**Exercise requirements:**
Only the lines of the data below from the one with "default [None] and" through the one with "match str_validator i with" are wanted. Repeat them exactly.

++++ Data extracts ++++

(** * aiosurrealdb: the websocket RPC client ([aiosurrealdb/ws.py])

    A shallow embedding of [ws.py]: the pydantic envelope models
    ([Request], [ResponseSuccess], [ResponseError]), the error classifier
    [_validate_response], and the [Surreal] client with its connection
    state, its cached token and the transport objects it holds.

    Python values are modelled by [value]; methods of [Surreal] are programs
    in a small state-and-exception monad [Prog] that threads the client
    object ([self]) and the outside world (the aiohttp transport and the
    uuid source).  A raised exception keeps every mutation made before it,
    as in Python. *)

From Stdlib Require Import String List ZArith Bool Lia.
From Stdlib Require Import Floats.SpecFloat.
Import ListNotations.
Open Scope string_scope.

(** ** Python values *)

(** The values that travel through the client: what [json.loads] produces
    and what [json.dumps] accepts.  Tuples and lists are both [VList] (the
    JSON encoder writes either as an array); a dict is an association list
    read by its first binding of a key. *)
#[warnings="-register-all"]
Inductive value : Type :=
| VNone
| VBool (b : bool)
| VInt (n : Z)
| VFloat (f : spec_float)
| VStr (s : string)
| VList (items : list value)
| VDict (entries : list (string * value)).

(** [bool(v)]: Python's truth value testing. *)
Definition truthy (v : value) : bool :=
  match v with
  | VNone => false
  | VBool b => b
  | VInt n => negb (n =? 0)%Z
  | VFloat (S754_zero _) => false
  | VFloat _ => true
  | VStr EmptyString => false
  | VStr _ => true
  | VList [] => false
  | VList _ => true
  | VDict [] => false
  | VDict _ => true
  end.

(** [v is None]. *)
Definition is_None (v : value) : bool :=
  match v with VNone => true | _ => false end.

(** [d.get(key)] / [d[key]] on the entries of a dict. *)
Fixpoint lookup (key : string) (entries : list (string * value)) : option value :=
  match entries with
  | [] => None
  | (k, v) :: rest => if String.eqb k key then Some v else lookup key rest
  end.

(** ** Exceptions *)

(** The exception classes the module can raise.  The three Surreal classes
    come from [aiosurrealdb/exceptions.py]; they are only ever instantiated
    as [cls(message)].  [Foreign] stands for whatever the transport
    raises. *)
Inductive ExcClass : Type :=
| SurrealException
| SurrealAuthenticationException
| SurrealPermissionException
| ValidationError
| AttributeError
| TypeError
| AssertionError
| Foreign (name : string).

(** An exception instance: its class and the arguments it was built
    from ([e.args]). *)
Record exception : Type := Exc { exc_class : ExcClass; exc_args : list value }.

Inductive outcome (A : Type) : Type :=
| Return (a : A)
| Raise (e : exception).
Arguments Return {A} a.
Arguments Raise {A} e.

(** ** Connection state *)

Inductive ConnectionState : Type := CONNECTING | CONNECTED | DISCONNECTED.

Definition ConnectionState_eqb (a b : ConnectionState) : bool :=
  match a, b with
  | CONNECTING, CONNECTING | CONNECTED, CONNECTED | DISCONNECTED, DISCONNECTED => true
  | _, _ => false
  end.

(** ** The pydantic models *)

(** What pydantic does to a field value that is not already of the
    declared type ([str(v)] of a number for a [str] field, [int(v)] of a
    numeric string for an [int] field, or a rejection).  This is library
    behaviour and stays a parameter; a value of the declared type is taken
    as it is. *)
Class Pydantic : Type := {
  coerce_str : value -> option string;
  coerce_int : value -> option Z
}.

Definition str_validator `{Pydantic} (v : value) : option string :=
  match v with VStr s => Some s | _ => coerce_str v end.

Definition int_validator `{Pydantic} (v : value) : option Z :=
  match v with VInt n => Some n | _ => coerce_int v end.

Record Request : Type := {
  req_id : string;
  req_method : string;
  req_params : list value
}.

(** [Request.validate_params]: [() if value is None else value], on
    the [params] argument [v]. *)
Definition validate_params (v : option (list value)) : list value :=
  match v with
  | None => []
  | Some v => v
  end.

(** [Request(id=..., method=..., params=...)]; [params] defaults to
    [None] and always goes through the validator ([always=True]). *)
Definition Request_new (id method : string) (params : option (list value)) : Request :=
  {| req_id := id; req_method := method; req_params := validate_params params |}.

(** [request.dict()]. *)
Definition Request_dict (request : Request) : value :=
  VDict [("id", VStr (req_id request));
         ("method", VStr (req_method request));
         ("params", VList (req_params request))].

Record ResponseSuccess : Type := {
  rs_id : string;
  rs_result : value
}.

Record ResponseError : Type := {
  re_code : Z;
  re_message : string
}.

Inductive Response : Type :=
| Success (r : ResponseSuccess)
| Error (e : ResponseError).

Definition validation_error : exception := Exc ValidationError [].

(** [ResponseSuccess] built from keyword arguments: [id] is required
    and validated as a string; [result] is [Any], hence optional with
    default [None] and kept as given; other keys are ignored. *)
Definition ResponseSuccess_new `{Pydantic} (kwargs : list (string * value))
  : outcome ResponseSuccess :=
  match lookup "id" kwargs with
  | None => Raise validation_error
  | Some i =>
      match str_validator i with
      | None => Raise validation_error
      | Some i' =>
          Return {| rs_id := i';
                    rs_result := match lookup "result" kwargs with
                                 | Some r => r
                                 | None => VNone
                                 end |}
      end
  end.

(** [ResponseError] built from keyword arguments: [code] and [message]
    are both required; other keys are ignored. *)
Definition ResponseError_new `{Pydantic} (kwargs : list (string * value))
  : outcome ResponseError :=
  match lookup "code" kwargs, lookup "message" kwargs with
  | Some c, Some m =>
      match int_validator c, str_validator m with
      | Some c', Some m' => Return {| re_code := c'; re_message := m' |}
      | _, _ => Raise validation_error
      end
  | _, _ => Raise validation_error
  end.

(** [_validate_response(response, exception)]: raise [exception(message)]
    on an error response, return the response otherwise. *)
Definition _validate_response (response : Response) (exception : ExcClass)
  : outcome ResponseSuccess :=
  match response with
  | Error e => Raise (Exc exception [VStr (re_message e)])
  | Success r => Return r
  end.

(** ** The client object and the world around it *)

(** Transport objects (an [aiohttp.ClientSession], a
    [ClientWebSocketResponse]) are known by their identity. *)
Definition handle : Type := nat.

Record Surreal : Type := {
  url : string;
  client_state : ConnectionState;
  token : value;
  session : option handle;
  ws : option handle
}.

(** [Surreal(url)]. *)
Definition __init__ (url : string) : Surreal :=
  {| url := url; client_state := CONNECTING; token := VNone;
     session := None; ws := None |}.

(** A call into the transport. *)
Inductive Invocation : Type :=
| ws_connect (session : handle) (url : string)
| send_json (ws : handle) (data : value)
| receive_json (ws : handle)
| ws_close (ws : handle)
| session_close (session : handle).

(** What the transport does when called: return a value or raise. *)
Inductive Reply : Type :=
| Gives (v : value)
| Fails (e : exception).

(** The world outside the client: the source of random uuids with the
    number already drawn, the behaviour of the transport at its n-th
    invocation, the invocations made so far (most recent first) and the
    number of transport objects created. *)
Record World : Type := {
  entropy : nat -> string;
  drawn : nat;
  peer : nat -> Reply;
  calls : list Invocation;
  objects : nat
}.

(** The result of running a method: what it returned or raised, the
    client object and the world afterwards. *)
Record Ran (A : Type) : Type := {
  result : outcome A;
  self : Surreal;
  world : World
}.
Arguments result {A} r.
Arguments self {A} r.
Arguments world {A} r.

Definition Prog (A : Type) : Type := Surreal -> World -> Ran A.

Definition ret {A : Type} (a : A) : Prog A :=
  fun s w => {| result := Return a; self := s; world := w |}.

Definition raise {A : Type} (e : exception) : Prog A :=
  fun s w => {| result := Raise e; self := s; world := w |}.

Definition bind {A B : Type} (m : Prog A) (k : A -> Prog B) : Prog B :=
  fun s w =>
    let r := m s w in
    match result r with
    | Return a => k a (self r) (world r)
    | Raise e => {| result := Raise e; self := self r; world := world r |}
    end.

Declare Scope prog_scope.
Delimit Scope prog_scope with prog.
Notation "x <- m ;; k" := (bind m (fun x => k))
  (at level 61, m at next level, right associativity) : prog_scope.
Notation "m ;; k" := (bind m (fun _ => k))
  (at level 61, right associativity) : prog_scope.
Open Scope prog_scope.

(** Lift a pure computation that may raise. *)
Definition lift {A : Type} (o : outcome A) : Prog A :=
  match o with
  | Return a => ret a
  | Raise e => raise e
  end.

Definition get_self : Prog Surreal :=
  fun s w => {| result := Return s; self := s; world := w |}.

Definition set_client_state (c : ConnectionState) : Prog unit :=
  fun s w => {| result := Return tt;
                self := {| url := url s; client_state := c; token := token s;
                           session := session s; ws := ws s |};
                world := w |}.

Definition set_token (t : value) : Prog unit :=
  fun s w => {| result := Return tt;
                self := {| url := url s; client_state := client_state s; token := t;
                           session := session s; ws := ws s |};
                world := w |}.

Definition set_session (h : option handle) : Prog unit :=
  fun s w => {| result := Return tt;
                self := {| url := url s; client_state := client_state s; token := token s;
                           session := h; ws := ws s |};
                world := w |}.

++++

**Worked solution:**
    default [None] and kept as given; other keys are ignored. *)
Definition ResponseSuccess_new `{Pydantic} (kwargs : list (string * value))
  : outcome ResponseSuccess :=
  match lookup "id" kwargs with
  | None => Raise validation_error
  | Some i =>
      match str_validator i with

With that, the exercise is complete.